Additionally, patients are completely isolated from visitors or other patients and essentially lose their autonomy.
“It can become very weary for patients and their families,” Ledesma said.
Mike Gonzalez attested to this and more as he shared his experience as a COVID patient at Ivinson Memorial Hospital. Shortly after Mother’s Day, his eyes were watery and nose runny.
“I thought it was allergies,” Gonzalez said.
A few days later, however, he started experiencing more severe symptoms and broke out in a high fever, low oxygen level and a worsening cough.
“It attacked my lungs and crystallized my lungs, [which] is why I was having such a hard time breathing,” he said.
During his weeklong stay, he was put in isolation and placed on a BiPAP machine (bi-level positive airway pressure) which forced air into his lungs, allowing them to expand and maintain a consistent breathing pattern. He was also given steroids — which he still takes, despite his discharge from the hospital.
He explained the sensation of breathing with crystallized lungs, stating even something “as silly as a hiccup” would put enough pressure on his chest to cause pain. During his interview with the Boomerang, Gonzalez frequently cleared his lungs and said although he felt much better, when he was first discharged, he could only talk in 60-second intervals before developing a pain in his chest.
Gonzalez said the hardest part about his hospitalization was being alone in his room for long periods of time, as well as his inability to be active and exercise. Before contracting coronavirus, Gonzalez frequented the gym five times a week and has always been a sales rep for Pepsi.
“I think that helped (with COVID),” he said, adding he has always had a strong lung capacity. But if it weren’t for his daily routine physical activities, Gonzalez’ symptoms likely would have been a lot worse.
“It’s not going to be a quick recovery,” he said, noting it could be months before his lungs return to any amount of normal function. For now, he has been instructed to practice breathing exercises to strengthen his lungs. He’s also on supplemental oxygen.

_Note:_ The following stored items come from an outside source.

(** C4: an invocation that is to provision an object always appends the
    finalizer and sends the result to the store as its first action after
    the read.  When the store accepts that write, the create call comes
    next and the stored object carries the finalizer.  When the store
    refuses it with [e], the invocation returns [Requeue: true] with [e],
    the log holds no create call and the store is as it was.  And in every
    invocation, a create call for [c] is preceded in the log by an accepted
    write of that same [c], which carries the finalizer, and the store as
    the writes before the create call have left it holds the finalizer
    under the key of [c]. *)
Theorem marker_persisted_before_create env req s :
  (forall l1 c l2,
      log (snd (run env req s)) = (l1 ++ EvCreate c :: l2)%list ->
      EvUpdate c None ∈ l1 /\ finalizerName ∈ Finalizers (Meta c))
  /\ (forall o e,
        getFault env (req_key req) = None ->
        s !! req_key req = Some o ->
        IsZero (DeletionTimestamp (Meta o)) = true ->
        InstanceID (Status o) = "" ->
        updateFault env (with_marker o) = Some e ->
        fst (run env req s) = (requeue, Some e)
        /\ (forall c, EvCreate c ∉ log (snd (run env req s)))
        /\ store (snd (run env req s)) = s)
  /\ (forall o,
        getFault env (req_key req) = None ->
        s !! req_key req = Some o ->
        IsZero (DeletionTimestamp (Meta o)) = true ->
        InstanceID (Status o) = "" ->
        Finalizers (Meta (with_marker o))
        = (Finalizers (Meta o) ++ [finalizerName])%list
        /\ exists r, log (snd (run env req s)) !! 1%nat
                     = Some (EvUpdate (with_marker o) r))
  /\ (forall o,
        getFault env (req_key req) = None ->
        s !! req_key req = Some o ->
        key_of o = req_key req ->
        IsZero (DeletionTimestamp (Meta o)) = true ->
        InstanceID (Status o) = "" ->
        updateFault env (with_marker o) = None ->
        log (snd (run env req s)) !! 1%nat = Some (EvUpdate (with_marker o) None)
        /\ log (snd (run env req s)) !! 2%nat = Some (EvCreate (with_marker o))
        /\ Finalizers ∘ Meta <$> store (snd (run env req s)) !! req_key req
           = Some (Finalizers (Meta o) ++ [finalizerName])%list)
  /\ (forall l1 c l2,
        log (snd (run env req s)) = (l1 ++ EvCreate c :: l2)%list ->
        exists o', store_after s l1 !! key_of c = Some o'
          /\ finalizerName ∈ Finalizers (Meta o'))
  /\ store (snd (run env req s)) = store_after s (log (snd (run env req s))).
Proof.
  assert (Hcut : forall l1 c l2,
    log (snd (run env req s)) = (l1 ++ EvCreate c :: l2)%list ->
    exists o, c = with_marker o
      /\ l1 = [EvGet (req_key req); EvUpdate (with_marker o) None]).
  { intros l1 c l2 Hlog.
    destruct (run_log_cases env req s) as [Hnone | (o & tail & _ & _ & _ & Hl & Ht)].
    - rewrite Hlog, existsb_app in Hnone. cbn in Hnone.
      now rewrite orb_true_r in Hnone.
    - rewrite Hl in Hlog.
      change ([EvGet (req_key req); EvUpdate (with_marker o) None;
               EvCreate (with_marker o)] ++ tail)%list
        with ([EvGet (req_key req); EvUpdate (with_marker o) None]
              ++ EvCreate (with_marker o) :: tail)%list in Hlog.
      apply cut_at_create in Hlog as [-> ->]; [|reflexivity|exact Ht].
      exists o. split; reflexivity. }
  split; [|split; [|split; [|split; [|split]]]].
  - intros l1 c l2 Hlog. destruct (Hcut l1 c l2 Hlog) as (o & -> & ->).
    split.
    + apply elem_of_cons. right. apply elem_of_cons. now left.
    + cbn. apply elem_of_app. right. apply elem_of_cons. now left.
  - intros o e Hf Hs Hz Hid Hw.
    rewrite (provisioning_marker_write_fails env req s o Hf Hs Hz Hid e Hw).
    cbn [fst snd log store]. split; [reflexivity|]. split; [|reflexivity].
    intros c Hin. apply create_in_log in Hin. discriminate.
  - intros o Hf Hs Hz Hid. split; [reflexivity|].
    rewrite (provisioning_enters env req s o Hf Hs Hz Hid).
    unfold reconcile_creating, client_Update, client_Status_Update,
      call_create, bind, emit, get_store, put_store, ret.
    fold (with_marker o). case_paths.
    all: eexists; reflexivity.
  - intros o Hf Hs Hk Hz Hid Hw.
    destruct (createEc2Instance env (with_marker o)) as [c|e] eqn:Hc.
    + destruct (statusUpdateFault env (provisioned o c)) as [e|] eqn:Hsw.
      * rewrite (provisioning_status_write_fails env req s o Hf Hs Hk Hz Hid
                   c e Hw Hc Hsw).
        cbn [snd log store]. now rewrite lookup_insert_eq.
      * rewrite (provisioning_succeeds env req s o Hf Hs Hk Hz Hid c Hw Hc Hsw).
        cbn [snd log store]. now rewrite lookup_insert_eq.
    + rewrite (provisioning_create_fails env req s o Hf Hs Hk Hz Hid e Hw Hc).
      cbn [snd log store]. now rewrite lookup_insert_eq.
  - intros l1 c l2 Hlog. destruct (Hcut l1 c l2 Hlog) as (o & -> & ->).
    destruct (accepted_update_found env req s (with_marker o)) as [old Hold].
    { rewrite Hlog. apply elem_of_app. left.
      apply elem_of_cons. right. apply elem_of_cons. now left. }
    unfold store_after. cbn [fold_left replay_event]. rewrite Hold.
    unfold stored_by_update, with_marker. rewrite finalized_appended.
    rewrite lookup_insert_eq. eexists. split; [reflexivity|].
    cbn. apply elem_of_app. right. apply elem_of_cons. now left.
  - apply store_after_log.
Qed.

“I was one of those who didn’t really believe. … It was a wake-up call that (the pandemic) is still here,” Gonzalez said. “I really appreciate what they did for me in the hospital.”
Ledesma hopes to encourage people with vaccine hesitancy to immunize, stating, “It is unknown how COVID will affect you, but it is known that the vaccine will prevent severe cases and death, [which] is the worst side effect.”
It does make a difference, Sanders and Rooney agreed, not only for the individual, but for the people surrounding them, too.